A serious “ruckus” on the global acquisition of coronavirus vaccines has erupted that may threaten the supply for poor nations.


In a televised address Monday, President Duterte has raised the alarm after some countries allegedly “shanghaied” the vaccine supply. He refused to name the countries involved but claimed these nations were fighting over the world’s limited vaccine supply.

“Something has gone wrong. In most of the countries, they are — they shanghaied — iyong shanghaied ‘yong parang kinuha na nila na sa kanilang gobyerno at ewan ko (they shanghaied the supply or their governments got the supply. I don’t know but) there’s a ruckus now somewhere,” Duterte said in his remarks aired on state television.

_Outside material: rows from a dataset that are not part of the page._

(* ===== verification/GatewayServer.v ===== *)
(** * GatewayServer: accepting connections

    [gateway/gateway_server.hpp].  The accept loop, the client ids the static
    counter of [Session::Session] hands out, and the connection manager the
    sessions register in. *)

From stdpp Require Import base list gmap strings.
From Stdlib Require Import ZArith Lia.
From S2P Require Import Prelude Types Bytes BinarySerializer ThreadPool ConnectionManager Session.
Local Open Scope Z_scope.

(** ** Definitions *)

(** [gs_next_client_id] is the counter, [gs_live] the sessions kept alive by
    their pending reads, [gs_accepting] whether an accept is pending. *)
Record GatewayServer : Type := mkGatewayServer {
  gs_port : Z;
  gs_accepting : bool;
  gs_next_client_id : Z;
  gs_live : gmap Z Session;
  gs_manager : ConnectionManager Z }.

(** The constructor opens, binds and listens; the counter starts at 1. *)
Definition new_gateway (port : Z) : GatewayServer := mkGatewayServer port false 1 ∅ new_manager.

Definition do_accept (g : GatewayServer) : GatewayServer :=
  mkGatewayServer (gs_port g) true (gs_next_client_id g) (gs_live g) (gs_manager g).

Definition gateway_start (g : GatewayServer) : GatewayServer := do_accept g.

(** What a session's requests do to the server side. *)
Definition run_effect (e : effect) (g : GatewayServer) : GatewayServer :=
  match e with
  | E_add_session id =>
      mkGatewayServer (gs_port g) (gs_accepting g) (gs_next_client_id g) (gs_live g)
        (add_session id id (gs_manager g))
  | E_remove_session id =>
      mkGatewayServer (gs_port g) (gs_accepting g) (gs_next_client_id g) (gs_live g)
        (remove_session id (gs_manager g))
  | _ => g
  end.

(** The completion of [async_accept]; [ec] is whether it failed. *)
Definition on_accept (ec : bool) (g : GatewayServer) : GatewayServer :=
  do_accept
    (if negb ec then
       let '(session, next) := new_session (gs_next_client_id g) in
       let '(session, effects) := session_start session in
       let g := mkGatewayServer (gs_port g) (gs_accepting g) next
                  (<[ client_id_ session := session ]> (gs_live g)) (gs_manager g) in
       foldr run_effect g effects
     else g).

(** A read or write of session [id] fails: the session closes and is released. *)
Definition on_disconnect (id : Z) (g : GatewayServer) : GatewayServer :=
  match gs_live g !! id with
  | None => g
  | Some session =>
      let '(session, effects) := session_close session in
      let g := mkGatewayServer (gs_port g) (gs_accepting g) (gs_next_client_id g)
                 (delete id (gs_live g)) (gs_manager g) in
      foldr run_effect g effects
  end.

Inductive gateway_event : Type :=
  | G_accept (ec : bool)
  | G_disconnect (id : Z).

Definition gateway_step (e : gateway_event) (g : GatewayServer) : GatewayServer :=
  match e with
  | G_accept ec => on_accept ec g
  | G_disconnect id => on_disconnect id g
  end.

Definition gateway_run (es : list gateway_event) (g : GatewayServer) : GatewayServer :=
  foldl (fun g e => gateway_step e g) g es.

Definition accepts_of (es : list gateway_event) : nat :=
  length (List.filter (fun e => match e with G_accept false => true | _ => false end) es).

(** ** Facts *)

(** After [n] accepts, below the wrap of the counter. *)
Record gateway_inv (n : nat) (g : GatewayServer) : Prop := mkGatewayInv {
  gi_next : gs_next_client_id g = 1 + Z.of_nat n;
  gi_accepting : gs_accepting g = true;
  gi_ids : map_Forall (fun id s => client_id_ s = id /\ active_ s = true /\ 1 <= id < 1 + Z.of_nat n) (gs_live g);
  gi_manager : forall id, get_session id (gs_manager g) = (if decide (is_Some (gs_live g !! id)) then Some id else None) }.

Lemma accept_inv n g : Z.of_nat n < 2 ^ 32 - 2 ->
  gateway_inv n g -> gateway_inv (S n) (on_accept false g).
Proof.
  intros Hn [Hnext Hacc Hids Hm]. unfold on_accept, do_accept. cbn.
  assert (gs_live g !! gs_next_client_id g = None) as Hfresh.
  { destruct (gs_live g !! gs_next_client_id g) eqn:E; [|done]. apply Hids in E. lia. }
  constructor; cbn.
  - rewrite Hnext. rewrite u32_small by (unfold is_u32; lia). lia.
  - done.
  - apply map_Forall_insert_2; [cbn; split_and!; [done|done|lia|lia]|].
    intros id s Hs. destruct (Hids id s Hs) as (? & ? & ?). split_and!; [done|done|lia|lia].
  - intros id. unfold get_session, add_session. cbn. destruct (decide (id = gs_next_client_id g)) as [->|Hne].
    + rewrite !lookup_insert_eq. by rewrite decide_True by eauto.
    + rewrite !lookup_insert_ne by done. apply Hm.
Qed.

Lemma accept_error_inv n g : gateway_inv n g -> gateway_inv n (on_accept true g).
Proof. intros []. by constructor. Qed.

Lemma disconnect_inv n id g : gateway_inv n g -> gateway_inv n (on_disconnect id g).
Proof.
  intros [Hnext Hacc Hids Hm]. unfold on_disconnect.
  destruct (gs_live g !! id) as [s|] eqn:E; [|by constructor].
  destruct (Hids id s E) as (Hid & Ha & _). unfold session_close. rewrite Ha. cbn. rewrite Hid.
  constructor; cbn; try done.
  - by apply map_Forall_delete.
  - intros id'. unfold get_session, remove_session. cbn. destruct (decide (id = id')) as [<-|Hne].
    + rewrite !lookup_delete_eq. rewrite decide_False; [done|]. by intros [? ?].
    + rewrite !lookup_delete_ne by done. apply Hm.
Qed.

Lemma accepts_cons e es :
  accepts_of (e :: es) = ((match e with G_accept false => 1 | _ => 0 end) + accepts_of es)%nat.
Proof. unfold accepts_of. cbn. by destruct e as [[]|]. Qed.

Lemma gateway_run_inv es : forall n g, gateway_inv n g ->
  Z.of_nat (n + accepts_of es) < 2 ^ 32 - 1 -> gateway_inv (n + accepts_of es) (gateway_run es g).
Proof.
  induction es as [|e es IH]; intros n g Hg Hn.
  - cbn. by rewrite Nat.add_0_r.
  - rewrite accepts_cons in *. cbn [gateway_run foldl].
    assert (gateway_inv (n + match e with G_accept false => 1 | _ => 0 end) (gateway_step e g)) as H1.
    { destruct e as [[]|id]; cbn [gateway_step]; rewrite ?Nat.add_0_r.
      - by apply accept_error_inv.
      - rewrite Nat.add_1_r. apply accept_inv; [lia|done].
      - by apply disconnect_inv. }
    rewrite Nat.add_assoc in *. by apply (IH _ _ H1).
Qed.

(** ** Properties *)

(** After any sequence of connections, failed accepts and disconnections
    with fewer than 2^32 - 1 connections in all, the server is still accepting, the
    live sessions have distinct ids, never one used before, and the connection
    manager finds exactly the live sessions. *)
Theorem gateway_sessions es port :
  Z.of_nat (accepts_of es) < 2 ^ 32 - 1 ->
  let g := gateway_run es (gateway_start (new_gateway port)) in
  gs_accepting g = true /\ gs_next_client_id g = 1 + Z.of_nat (accepts_of es) /\
  (forall id s, gs_live g !! id = Some s -> client_id_ s = id /\ 1 <= id < gs_next_client_id g) /\
  (forall id, is_Some (get_session id (gs_manager g)) <-> is_Some (gs_live g !! id)).
Proof.
  intros Hn g. assert (gateway_inv 0 (gateway_start (new_gateway port))) as H0.
  { constructor; cbn; try done. }
  destruct (gateway_run_inv es 0 _ H0 Hn) as [Hnext Hacc Hids Hm]. fold g in Hnext, Hacc, Hids, Hm.
  split_and!; [done|done| |].
  - intros id s Hs. destruct (Hids id s Hs) as (? & _ & ?). split; [done|]. rewrite Hnext. done.
  - intros id. rewrite Hm. destruct (decide (is_Some (gs_live g !! id))) as [Hl|Hl].
    + split; eauto.
    + split; [by intros [? ?]|done].
Qed.

Lemma gateway_sessions_witness :
  let es := [G_accept false; G_accept true; G_accept false; G_disconnect 1; G_accept false] in
  let g := gateway_run es (gateway_start (new_gateway 12345)) in
  gs_accepting g = true /\ gs_next_client_id g = 4 /\
  (forall id, is_Some (get_session id (gs_manager g)) <-> is_Some (gs_live g !! id)).
Proof.
  cbv zeta.
  assert (Z.of_nat (accepts_of [G_accept false; G_accept true; G_accept false; G_disconnect 1; G_accept false])
    < 2 ^ 32 - 1) as Hn by (vm_compute; done).
  destruct (gateway_sessions [G_accept false; G_accept true; G_accept false; G_disconnect 1; G_accept false]
    12345 Hn) as (H1 & H2 & _ & H4).
  split; [exact H1|]. split; [exact H2|exact H4].
Defined.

“We are not allowed to mention the name of the countries but may — there’s something… There’s a ruckus going on and the fight for COVID possession is ongoing. It’s a very serious one,” said Duterte, who previously resented that rich nations have cornered most of the world’s limited supply of coronavirus vaccines.

Duterte made the latest statement to justify his decision to allow private companies to procure coronavirus vaccines “at will” to boost the country’s stocks and hasten the immunization drive. The vaccine supply secured by the government so far remained limited, according to the President.

The country’s vaccine stocks got a boost from Monday’s arrival of 1 million doses of CoronaVac vaccines bought by the government. The country earlier received 1.125 million vaccine doses, mostly donated by China and the World Health Organization-led COVAX facility, that allowed the government to kick off the vaccine drive early March. Under the government’s program, health workers, followed by senior citizens, those with comorbidity, and essential workers, will be given priority access to the vaccines.

According to the President, the country’s next delivery will be an additional 2 million vaccine doses. “Pero wala pang siguro ‘yan (But that’s not yet a certainty),” he said.

Duterte admitted that he could not identify the countries scrambling for the vaccines “because I was warned not to mention the names.” With these nations fighting over the supply, he admitted that the access to vaccine supply has become “unfair.”

“Nag-aagawan sila ngayon at ang sabi ko hinold (hold) ang ano, hinold. Now, dapat sabihin ‘yan kasi para malaman rin natin na how unfair it is really, especially if we are on the side of the poor na ‘yong ma-hold ‘yong bakuna (They are fighting over the supply now and I said they’re holding it. Now, that must be told so we will know how unfair it is really, especially we are on the side of the poor if the vaccines are held by a few),” he said.

To increase the country’s vaccine supply, Duterte said he has ordered vaccine czar Carlito Galvez Jr. to let the private sector pursue their own procurement of the preventive drugs.

“I have ordered Secretary Galvez to sign any and all documents that would allow the private sector to import at will. Maski magkano o ilan ang gusto nilang ipasok okay sa akin (No matter the amount they want to bring in, that’s okay with me),” he said.

Last January, the President admitted that the country was at the end of the line of countries trying to procure coronavirus vaccines as wealthy countries have obtained most of the supplies. A month later, Duterte said 75 percent of the global supply of the vaccines have been secured by at least 10 countries, including the United States and Canada.